Required work: Search the records that follow and extract every line containing the string "Section".

_ _ _ _ _ _ _

(* ===== verification/AgentWorker.v ===== *)
(** * The agent worker (trpc_service/agent_worker.py)

    Deployment routing with its stable rollout buckets, and
    [AgentExecutionProcessor], the bus consumer that runs one execution and
    commits its result.  The processor is a program of atomic transactions
    ([Interleave.proc]): other workers run between any two of them. *)

From S2P Require Import Prelude PyNum Uuids Interleave ExecutionBus Backpressure Sessions AgentGateway.
Open Scope string_scope.
Open Scope list_scope.
Open Scope Z_scope.

(** ** Deployment routing *)
Record DeploymentRoute := {
  dr_release_id : string;
  dr_previous_release_id : option string;
  dr_rollout_percentage : Z;
}.

Section Routing.
  Context (sha256 : bytes → bytes).

(** [_session_rollout_bucket] *)
Definition session_rollout_bucket (session_id : string) : Z :=
  from_bytes_big (take 8 (sha256 (String.list_byte_of_string session_id))) mod 100.

(** The choice at the end of [DatabaseDeploymentRouteResolver.resolve]. *)
Definition choose_release (d : DeploymentRoute) (session_id : string) : string :=
  match dr_previous_release_id d with
  | Some previous =>
      if (dr_rollout_percentage d <? 100)
         && (dr_rollout_percentage d <=? session_rollout_bucket session_id)
      then previous else dr_release_id d
  | None => dr_release_id d
  end.

Abbreviation route_key := (string * string * string)%type.

(** [DatabaseDeploymentRouteResolver.resolve]: the state is its cache; [query] is
    the outcome of the database query: [None] when the database is down,
    otherwise the active deployment if there is one. *)
Definition resolve_deployment (query : option (option DeploymentRoute))
    (tenant_id application_id environment session_id : string)
    (routes : gmap route_key DeploymentRoute)
    : option string * gmap route_key DeploymentRoute :=
  match parse_uuid tenant_id, parse_uuid application_id with
  | Some _, Some _ =>
      let key := (tenant_id, application_id, environment) in
      match query with
      | None => (flip choose_release session_id <$> routes !! key, routes)
      | Some None => (None, routes)
      | Some (Some d) => (Some (choose_release d session_id), <[key := d]> routes)
      end
  | _, _ => (None, routes)
  end.
End Routing.

(** ** One execution *)

(** What the worker uses of a resolved release. *)
Record ReleaseRoute := {
  rr_data_classification : string;
  rr_knowledge_refs : list string;
}.

(** What it uses of the gateway's answer. *)
Record GatewayResult := {
  gw_model_alias : string;
  gw_fallback_used : bool;
  gw_completion : jobject;
}.

(** The answers one delivery gets from the components it calls: the worker pool of
    the tenant's storage profile, the release, the knowledge deployments, the
    model, the trace context; and what happens to the connection of each of its
    transactions. *)
Record Delivery := {
  dv_storage_pool : outcome ExecError (option string);
  dv_route : outcome ExecError (option ReleaseRoute);
  dv_knowledge : string → outcome ExecError (option string);
  dv_completion : outcome ExecError GatewayResult;
  dv_trace_parent : option string;
  dv_status_fault : txn_fault;
  dv_acquire_fault : txn_fault;
  dv_knowledge_fault : txn_fault;
  dv_renew_fault : txn_fault;
  dv_commit_fault : txn_fault;
  dv_failed_fault : txn_fault;
}.

Section Processor.
  Context (uuid_at : nat → uuid) (lease_ttl : Z) (owner_id worker_pool : string).

(** [_execution_status] *)
Definition execution_status (fault : txn_fault) (tenant_id : uuid) (message_id : string)
    : ES (option exec_status) :=
  transaction fault ESql
    (gets (λ s, ex_status ∘ snd <$> execution_with_message tenant_id message_id (es_executions s))).

Definition set_ex_status (st : exec_status) (x : Execution) : Execution :=
  {| ex_application_id := ex_application_id x; ex_release_id := ex_release_id x;
     ex_environment := ex_environment x; ex_session_id := ex_session_id x;
     ex_message_id := ex_message_id x; ex_payload_hash := ex_payload_hash x;
     ex_status := st; ex_knowledge_revision_ids := ex_knowledge_revision_ids x |}.
Definition set_ex_knowledge (ids : list string) (x : Execution) : Execution :=
  {| ex_application_id := ex_application_id x; ex_release_id := ex_release_id x;
     ex_environment := ex_environment x; ex_session_id := ex_session_id x;
     ex_message_id := ex_message_id x; ex_payload_hash := ex_payload_hash x;
     ex_status := ex_status x; ex_knowledge_revision_ids := ids |}.

(** [_mark_failed] *)
Definition mark_failed (fault : txn_fault) (tenant_id execution_id : uuid) : ES unit :=
  transaction fault ESql
    (modify (set_executions (alter
       (λ x, if bool_decide (ex_status x = EX_PENDING) then set_ex_status EX_FAILED x else x)
       (tenant_id, execution_id)))).

(** The [UPDATE] that pins the knowledge revisions. *)
Definition pin_knowledge (fault : txn_fault) (tenant_id execution_id : uuid) (ids : list string)
    : ES unit :=
  transaction fault ESql
    (modify (set_executions (alter (set_ex_knowledge ids) (tenant_id, execution_id)))).

(** The loop over [route.knowledge_refs]. *)
Fixpoint resolve_knowledge (resolve : string → outcome ExecError (option string))
    (refs : list string) : outcome ExecError (list string) :=
  match refs with
  | [] => Ok []
  | base_id :: refs' =>
      match resolve base_id with
      | Raise e => Raise e
      | Ok None => Raise (ModelGatewayError "KNOWLEDGE_DEPLOYMENT_NOT_FOUND")
      | Ok (Some revision_id) =>
          match resolve_knowledge resolve refs' with
          | Raise e => Raise e
          | Ok ids => Ok (revision_id :: ids)
          end
      end
  end.

(** An outcome of a call outside the database. *)
Definition external {A} (o : outcome ExecError A) : PM ExecState ExecError A := Done o.

(** [UUID(text)] *)
Definition uuid_of (text : string) : PM ExecState ExecError uuid :=
  match parse_uuid text with
  | Some id => pm_ret id
  | None => pm_raise (EValue "badly formed hexadecimal UUID string")
  end.

(** The two events of an execution. *)
Definition user_message_event (data : ExecutionRequestedData) : SessionEvent :=
  {| se_kind := "USER_MESSAGE";
     se_payload := {["content" := JStr (default ""
       (last (rq_messages data) ≫= λ m, m !! "content"))]} |}.
Definition agent_reply_event (result : GatewayResult) (knowledge_revision_ids : list string)
    : SessionEvent :=
  {| se_kind := "AGENT_REPLY";
     se_payload :=
       <["model_alias" := JStr (gw_model_alias result)]>
       (<["fallback_used" := JBool (gw_fallback_used result)]>
       (<["completion" := JObj (gw_completion result)]>
       {["knowledge_revision_ids" := JArr (JStr <$> knowledge_revision_ids)]})) |}.
Definition execution_events (data : ExecutionRequestedData) (result : GatewayResult)
    (knowledge_revision_ids : list string) : list SessionEvent :=
  [user_message_event data; agent_reply_event result knowledge_revision_ids].

(** The last transaction of [_handle]. *)
Definition commit_result (data : ExecutionRequestedData) (message_id : string)
    (tenant_id execution_id : uuid) (grant : LeaseGrant) (route : ReleaseRoute)
    (result : GatewayResult) (knowledge_revision_ids : list string)
    (trace_parent : option string) : ES unit :=
  new_version ← commit_session_events uuid_at tenant_id (rq_session_id data) owner_id
    (gr_fencing_token grant) (gr_session_version grant) execution_id message_id
    (execution_events data result knowledge_revision_ids) (Some (rr_data_classification route));
  match new_version with
  | None => mret tt
  | Some _ =>
      _ ← modify (set_executions (alter (set_ex_status EX_SUCCEEDED) (tenant_id, execution_id)));
      _ ← ensure (option_check (length_between 1 128) trace_parent) (EValue "ValidationError");
      now ← gets es_now;
      completed_id ← draw_id uuid_at;
      insert_outbox_record uuid_at now tenant_id (uuid_text completed_id) WORKER_SOURCE
        EXECUTION_COMPLETED_EVENT
        (session_partition_key (rq_tenant_id data) (rq_session_id data))
        (completed_dump {| cp_tenant_id := rq_tenant_id data;
           cp_execution_id := rq_execution_id data; cp_release_id := rq_release_id data;
           cp_session_id := rq_session_id data; cp_completion := gw_completion result;
           cp_channel_context := rq_channel_context data; cp_trace_parent := trace_parent |})
        (Some message_id) (Some (rq_execution_id data)) (Some (rr_data_classification route))
  end.

(** [_handle] *)
Definition handle_execution (dv : Delivery) (data : ExecutionRequestedData) (message_id : string)
    : PM ExecState ExecError unit :=
  let session_id := rq_session_id data in
  tenant_id <-- uuid_of (rq_tenant_id data);
  storage <-- external (dv_storage_pool dv);
  if match storage with
     | Some pool => negb (bool_decide (pool = worker_pool))
     | None => false
     end then pm_raise (ModelGatewayError "STORAGE_WORKER_POOL_MISMATCH")
  else
    status <-- atomically (execution_status (dv_status_fault dv) tenant_id message_id);
    match status with
    | Some EX_SUCCEEDED | Some EX_FAILED => pm_ret tt
    | _ =>
        grant <-- atomically (acquire (dv_acquire_fault dv) lease_ttl tenant_id session_id owner_id);
        route <-- external (dv_route dv);
        match route with
        | None => pm_raise (ModelGatewayError "RELEASE_NOT_FOUND")
        | Some route =>
            ids <-- external (resolve_knowledge (dv_knowledge dv) (rr_knowledge_refs route));
            _ <-- match rr_knowledge_refs route with
                  | [] => pm_ret tt
                  | _ => execution_id <-- uuid_of (rq_execution_id data);
                         atomically (pin_knowledge (dv_knowledge_fault dv) tenant_id
                                       execution_id ids)
                  end;
            result <-- external (dv_completion dv);
            _ <-- atomically (renew (dv_renew_fault dv) lease_ttl tenant_id session_id owner_id
                                (gr_fencing_token grant));
            execution_id <-- uuid_of (rq_execution_id data);
            atomically (transaction (dv_commit_fault dv) ESql
              (commit_result data message_id tenant_id execution_id grant route result ids
                 (dv_trace_parent dv)))
        end
    end.

(** [AgentExecutionProcessor.handle] *)
Definition handle (dv : Delivery) (envelope : ExecutionEnvelope) : PM ExecState ExecError unit :=
  if negb (bool_decide (ee_event_type envelope = EXECUTION_REQUESTED_EVENT)) then
    pm_raise (EValue "unexpected agent worker event type")
  else
    match requested_validate (ee_data envelope) with
    | None => pm_raise (EValue "ValidationError")
    | Some data =>
        pm_catch (handle_execution dv data (ee_message_id envelope))
          (λ e, match e with
                | ModelGatewayError _ =>
                    tenant_id <-- uuid_of (rq_tenant_id data);
                    execution_id <-- uuid_of (rq_execution_id data);
                    _ <-- atomically (mark_failed (dv_failed_fault dv) tenant_id execution_id);
                    pm_raise e
                | _ => pm_raise e
                end)
    end.
End Processor.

_ _ _ _ _ _ _

Task solution:
Section Routing.
Section Processor.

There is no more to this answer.